Association Between the Early Discontinuation of Durvalumab and Poor Survival in Patients With Stage III NSCLC

INTRODUCTION: Durvalumab after concurrent chemoradiation (cCRT) has been found to improve outcomes of patients with unresected stage III NSCLC. However, the survival impact of discontinuing durvalumab early owing to adverse events (AEs) remains unknown. METHODS: Patients with stage III NSLCC treated with cCRT and greater than or equal to one dose of durvalumab across a multisite cancer center were evaluated. The median durvalumab treatment duration among patients who discontinued owing to AEs (2.1 mo) defined two patient cohorts: early discontinuation (<2.1 mo) and late discontinuation. Progression-free survival (PFS) and overall survival were assessed. RESULTS: In total, 113 patients treated with cCRT and a median of 8.5 months of durvalumab were assessed, of which 30 (26%) discontinued durvalumab owing to AEs after a median of 2.1 months of treatment. Patients in the early- and late-discontinuation cohorts were treated with a median of 0.9 and 4.3 months of durvalumab, respectively. The median PFS among patients who did not discontinue durvalumab owing to AEs was 29.5 months. Among patients that discontinued durvalumab owing to AEs, overall survival and PFS were inferior in the early- versus late-discontinuation cohort (median PFS = 10.7 versus 32.9 mo, p < 0.001) and durvalumab treatment duration associated with PFS on multivariate analysis (hazard ratio = 0.52 [95% confidence interval: 0.31–0.88], p = 0.014).

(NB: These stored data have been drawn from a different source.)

(** ** What every request keeps *)

Section Requests.
Variable valid : string → bool.
Variable env : Env.

(** X7: a request that ends in an exception has written nothing: the store
    is the one it was served on. *)
Theorem serve_failure_atomic now rq s e :
  (serve valid env now rq s).1 = Raise e → (serve valid env now rq s).2 = s.
Proof.
  destruct rq; cbn [serve fst snd]; try done.
  - destruct (post_projects valid body now s) as [[p|e'] s'] eqn:E; cbn [fst snd fmap res_fmap];
      [discriminate|].
    intros _. by apply post_projects_Raise in E.
  - destruct (bootstrap_ai project_id now s) as [[r|e'] s'] eqn:E; cbn [fst snd fmap res_fmap];
      [discriminate|].
    intros _. by apply bootstrap_ai_Raise in E.
Qed.

(** X8: no request removes or rewrites a document: after any request every
    document is still at its place with every field other than [ai] and
    [updated_at] as before, its identifier and [created_at] included; at
    most one document is added. *)
Theorem serve_documents_kept now rq s :
  (length (docs s) ≤ length (docs (serve valid env now rq s).2) ≤ S (length (docs s)))%nat ∧
  ∀ i d, docs s !! i = Some d →
    ∃ d', docs (serve valid env now rq s).2 !! i = Some d' ∧
      ∀ k, k ≠ "ai" → k ≠ "updated_at" → d' !! k = d !! k.
Proof.
  assert (Hrefl : ∀ s0 : Store,
            (length (docs s0) ≤ length (docs s0) ≤ S (length (docs s0)))%nat ∧
            ∀ i d, docs s0 !! i = Some d →
              ∃ d', docs s0 !! i = Some d' ∧
                ∀ k, k ≠ "ai" → k ≠ "updated_at" → d' !! k = d !! k).
  { intros s0. split; [lia|]. intros i d Hi. by exists d. }
  destruct rq; cbn [serve snd]; try apply Hrefl.
  - destruct (post_projects valid body now s) as [r s'] eqn:E. cbn [snd].
    unfold post_projects in E.
    destruct (ProjectIn_validate valid body) as [payload|e].
    + destruct (create_project_effect valid payload now s) as [Hs|Hs];
        rewrite E in Hs; cbn [snd] in Hs; subst s'; [apply Hrefl|].
      cbn [docs]. split; [rewrite length_app; cbn; lia|].
      intros i d Hi. exists d. split; [by apply lookup_app_l_Some|done].
    + injection E as _ <-. apply Hrefl.
  - destruct (bootstrap_ai project_id now s) as [r s'] eqn:E. cbn [snd].
    destruct (bootstrap_ai_store project_id now s) as [Hs|(h & blk & Hs)];
      rewrite E in Hs; cbn [snd] in Hs; subst s'; [apply Hrefl|].
    destruct (update_one_only_ai h blk now s) as [Hlen Hk].
    split; [lia|done].
Qed.

End Requests.

Lemma serve_failure_atomic_witness :
  (serve has_http_scheme {| DATABASE_URL := None; DATABASE_NAME := None |} 7
     (PostBootstrapAI "000000000000000000000000") store_two).2 = store_two.
Proof.
  apply (serve_failure_atomic has_http_scheme _ 7
           (PostBootstrapAI "000000000000000000000000") store_two AttributeError).
  reflexivity.
Defined.

(** ** How the operations compose *)



Lemma replace_first_twice h (p1 p2 : Project) ps (p : Project) :
  lookup_project h ps = Some p → id p1 = h →
  replace_first h p2 (replace_first h p1 ps) = replace_first h p2 ps.
Proof.
  unfold lookup_project. intros Hf Hid. induction ps as [|x ps IH]; [done|].
  cbn [List.find replace_first] in *. destruct (String.eqb h (id x)) eqn:E.
  - cbn [replace_first]. by rewrite Hid, String.eqb_refl.
  - cbn [replace_first]. rewrite E. by rewrite IH.
Qed.

Section Compose.
Variable valid : string → bool.

Lemma list_projects_all ps s :
  store_inv valid ps s → list_projects valid None None s = Ret ps.
Proof.
  intros Hinv. rewrite (list_projects_selected valid None None ps) by done.
  by rewrite list_filter_true.
Qed.



(** X11: bootstrapping twice leaves the store a single bootstrap at the
    later clock reading leaves: the first call's [ai] is rebuilt to the same
    content and only [updated_at] moves on. *)
Theorem bootstrap_twice_store ps s (p : Project) t1 t2 :
  store_inv valid ps s → p ∈ ps →
  (bootstrap_ai (id p) t2 (bootstrap_ai (id p) t1 s).2).2
  = (bootstrap_ai (id p) t2 s).2.
Proof.
  intros Hinv Hp.
  pose proof (store_inv_ObjectId valid ps s p Hinv Hp) as Hoid.
  pose proof (store_inv_lookup valid ps s p Hinv Hp) as Hl.
  destruct (category p) as [c|] eqn:Hc.
  - rewrite (bootstrap_ai_stored valid ps s (id p) (id p) p c t1) by done.
    cbn [snd].
    pose proof (bootstrap_ai_inv valid ps s (id p) p c t1 Hinv Hl) as Hinv1.
    rewrite (bootstrap_ai_stored valid _ _ (id p) (id p) (bootstrapped p c t1) c t2 Hinv1);
      [|done|by apply (lookup_replace_first _ _ _ p)|done].
    rewrite (bootstrap_ai_stored valid ps s (id p) (id p) p c t2) by done.
    cbn [snd next_oid]. f_equal. f_equal.
    by apply (replace_first_twice _ _ _ _ p).
  - rewrite (bootstrap_ai_stored_None valid ps s (id p) (id p) p t1) by done.
    cbn [snd]. reflexivity.
Qed.

End Compose.



Lemma bootstrap_twice_store_witness :
  (bootstrap_ai (id project_go) 8 (bootstrap_ai (id project_go) 7 store_two).2).2
  = (bootstrap_ai (id project_go) 8 store_two).2.
Proof.
  apply (bootstrap_twice_store has_http_scheme [project_foo; project_go] store_two
           project_go 7 8 store_two_inv).
  apply list_elem_of_In. right. left. reflexivity.
Defined.

(** ** What is returned, whatever the store holds *)

Lemma serialize_other (d d' : doc) k :
  _serialize (Some d) = Ret d' →
  k ≠ "id" → k ≠ "_id" → k ≠ "created_at" → k ≠ "updated_at" →
  d' !! k = d !! k.
Proof.
  unfold _serialize. intros H H1 H2 H3 H4.
  apply bind_Ret in H as (d1 & Hd1 & [= <-]).
  rewrite !isoformat_field_lookup, !decide_False by done.
  destruct (d !! "_id") as [v|]; [|by injection Hd1 as <-].
  destruct (truthy v); [|by injection Hd1 as <-].
  apply bind_Ret in Hd1 as (i & _ & [= <-]).
  by rewrite lookup_insert_ne, lookup_delete_ne.
Qed.

Lemma mapM_Ret {A B} (f : A → res B) l l' :
  mapM f l = Ret l' → Forall2 (λ a b, f a = Ret b) l l'.
Proof.
  revert l'. induction l as [|a l IH]; intros l' H.
  - injection H as <-. constructor.
  - cbn [mapM] in H. apply bind_Ret in H as (b & Hb & H).
    apply bind_Ret in H as (bs & Hbs & [= <-]). constructor; [done|by apply IH].
Qed.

CONCLUSIONS: We found that the duration of durvalumab treatment among patients who discontinued therapy owing to AEs impacts survival. However, patients treated with approximately 4 months of durvalumab maintained outcomes as compared with patients who did not discontinue therapy owing to AEs. Durvalumab rechallenge should be considered in patients with less than 2 months of therapy.